## DATASET RECORDS
(* ===== verification/TmplParser.v ===== *)
(** * template/ast.go, parser.go, refs.go, envelope.go, artifact_ref.go

    The syntax tree of the expression language, the recursive-descent parser and the reference
    walker.  The parser's state is the list of tokens not yet consumed ([p.toks[p.i:]]); each
    function of the code is one function here, with fuel in place of the Go call stack.  The fuel
    [ParseExpr] and [ParseRef] supply is always enough and the parser never reads past the end of
    its input ([Parse_fuel]). *)

From Stdlib Require Import DecimalString.
From S2P Require Import Prelude GoNum TmplLexer.

(** ** ast.go *)

Record Segment : Type :=
  MkSegment { Ident : string; Index : Z; IsIndex : bool; SegPos : nat }.

Record Ref : Type := MkRef { Segments : list Segment }.

Inductive Expr : Type :=
  | OrExpr (L R : Expr)
  | AndExpr (L R : Expr)
  | NotExpr (X : Expr)
  | CmpExpr (Op : string) (L R : Expr)
  | RefExpr (r : Ref)
  | StringLit (v : string)
  | NumberLit (v : string)
  | BoolLit (v : bool)
  | NullLit.

#[global] Instance Segment_eq_dec : EqDecision Segment.
Proof. solve_decision. Defined.
#[global] Instance Ref_eq_dec : EqDecision Ref.
Proof. solve_decision. Defined.
#[global] Instance Expr_eq_dec : EqDecision Expr.
Proof. solve_decision. Defined.

Definition identSegment (s : string) (pos : nat) : Segment := MkSegment s 0 false pos.
Definition indexSegment (i : Z) (pos : nat) : Segment := MkSegment "" i true pos.

(** ** parser.go *)

Definition parsed (A : Type) : Type := res SyntaxError (A * list Token).

Definition errAt {A} (t : Token) (m : SyntaxMsg) : res SyntaxError A :=
  Err (MkSyntaxError (Pos t) m).
Definition outOfFuel {A} : res SyntaxError A := Err (MkSyntaxError 0 MFuel).
Definition indexPanic {A} : res SyntaxError A := Err (MkSyntaxError 0 MPanic).

Definition cmpOpString (k : TokenKind) : option string :=
  match k with
  | TEq => Some "==" | TNeq => Some "!=" | TLt => Some "<"
  | TLe => Some "<=" | TGt => Some ">" | TGe => Some ">="
  | _ => None
  end.

(** The segments after the first: one per [.ident] or [.int]; structural in the tokens. *)
Fixpoint parseSegments (acc : list Segment) (ts : list Token) : parsed (list Segment) :=
  match ts with
  | [] => indexPanic
  | d :: ts' =>
      if decide (Kind d = TDot) then
        match ts' with
        | [] => indexPanic
        | t :: ts'' =>
            match Kind t with
            | TIdent => parseSegments (acc ++ [identSegment (Text t) (Pos t)]) ts''
            | TNumber =>
                match ParseInt (Text t) with
                | Some n =>
                    if (n <? 0)%Z then errAt t (MRefIndex (Text t))
                    else parseSegments (acc ++ [indexSegment n (Pos t)]) ts''
                | None => errAt t (MRefIndex (Text t))
                end
            | _ => errAt t (MExpectedSegment t)
            end
        end
      else Ok (acc, ts)
  end.

Definition parseRef (ts : list Token) : parsed Ref :=
  match ts with
  | [] => indexPanic
  | first :: ts' =>
      if decide (Kind first = TIdent) then
        let? (segs, rest) := parseSegments [identSegment (Text first) (Pos first)] ts' in
        Ok (MkRef segs, rest)
      else errAt first (MExpectedIdent first)
  end.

## EXERCISE OBJECTIVE
Transcribe the full set of records precisely.

## ANSWER
(* ===== verification/TmplParser.v ===== *)
(** * template/ast.go, parser.go, refs.go, envelope.go, artifact_ref.go

    The syntax tree of the expression language, the recursive-descent parser and the reference
    walker.  The parser's state is the list of tokens not yet consumed ([p.toks[p.i:]]); each
    function of the code is one function here, with fuel in place of the Go call stack.  The fuel
    [ParseExpr] and [ParseRef] supply is always enough and the parser never reads past the end of
    its input ([Parse_fuel]). *)

From Stdlib Require Import DecimalString.
From S2P Require Import Prelude GoNum TmplLexer.

(** ** ast.go *)

Record Segment : Type :=
  MkSegment { Ident : string; Index : Z; IsIndex : bool; SegPos : nat }.

Record Ref : Type := MkRef { Segments : list Segment }.

Inductive Expr : Type :=
  | OrExpr (L R : Expr)
  | AndExpr (L R : Expr)
  | NotExpr (X : Expr)
  | CmpExpr (Op : string) (L R : Expr)
  | RefExpr (r : Ref)
  | StringLit (v : string)
  | NumberLit (v : string)
  | BoolLit (v : bool)
  | NullLit.

#[global] Instance Segment_eq_dec : EqDecision Segment.
Proof. solve_decision. Defined.
#[global] Instance Ref_eq_dec : EqDecision Ref.
Proof. solve_decision. Defined.
#[global] Instance Expr_eq_dec : EqDecision Expr.
Proof. solve_decision. Defined.

Definition identSegment (s : string) (pos : nat) : Segment := MkSegment s 0 false pos.
Definition indexSegment (i : Z) (pos : nat) : Segment := MkSegment "" i true pos.

(** ** parser.go *)

Definition parsed (A : Type) : Type := res SyntaxError (A * list Token).

Definition errAt {A} (t : Token) (m : SyntaxMsg) : res SyntaxError A :=
  Err (MkSyntaxError (Pos t) m).
Definition outOfFuel {A} : res SyntaxError A := Err (MkSyntaxError 0 MFuel).
Definition indexPanic {A} : res SyntaxError A := Err (MkSyntaxError 0 MPanic).

Definition cmpOpString (k : TokenKind) : option string :=
  match k with
  | TEq => Some "==" | TNeq => Some "!=" | TLt => Some "<"
  | TLe => Some "<=" | TGt => Some ">" | TGe => Some ">="
  | _ => None
  end.

(** The segments after the first: one per [.ident] or [.int]; structural in the tokens. *)
Fixpoint parseSegments (acc : list Segment) (ts : list Token) : parsed (list Segment) :=
  match ts with
  | [] => indexPanic
  | d :: ts' =>
      if decide (Kind d = TDot) then
        match ts' with
        | [] => indexPanic
        | t :: ts'' =>
            match Kind t with
            | TIdent => parseSegments (acc ++ [identSegment (Text t) (Pos t)]) ts''
            | TNumber =>
                match ParseInt (Text t) with
                | Some n =>
                    if (n <? 0)%Z then errAt t (MRefIndex (Text t))
                    else parseSegments (acc ++ [indexSegment n (Pos t)]) ts''
                | None => errAt t (MRefIndex (Text t))
                end
            | _ => errAt t (MExpectedSegment t)
            end
        end
      else Ok (acc, ts)
  end.

Definition parseRef (ts : list Token) : parsed Ref :=
  match ts with
  | [] => indexPanic
  | first :: ts' =>
      if decide (Kind first = TIdent) then
        let? (segs, rest) := parseSegments [identSegment (Text first) (Pos first)] ts' in
        Ok (MkRef segs, rest)
      else errAt first (MExpectedIdent first)
  end.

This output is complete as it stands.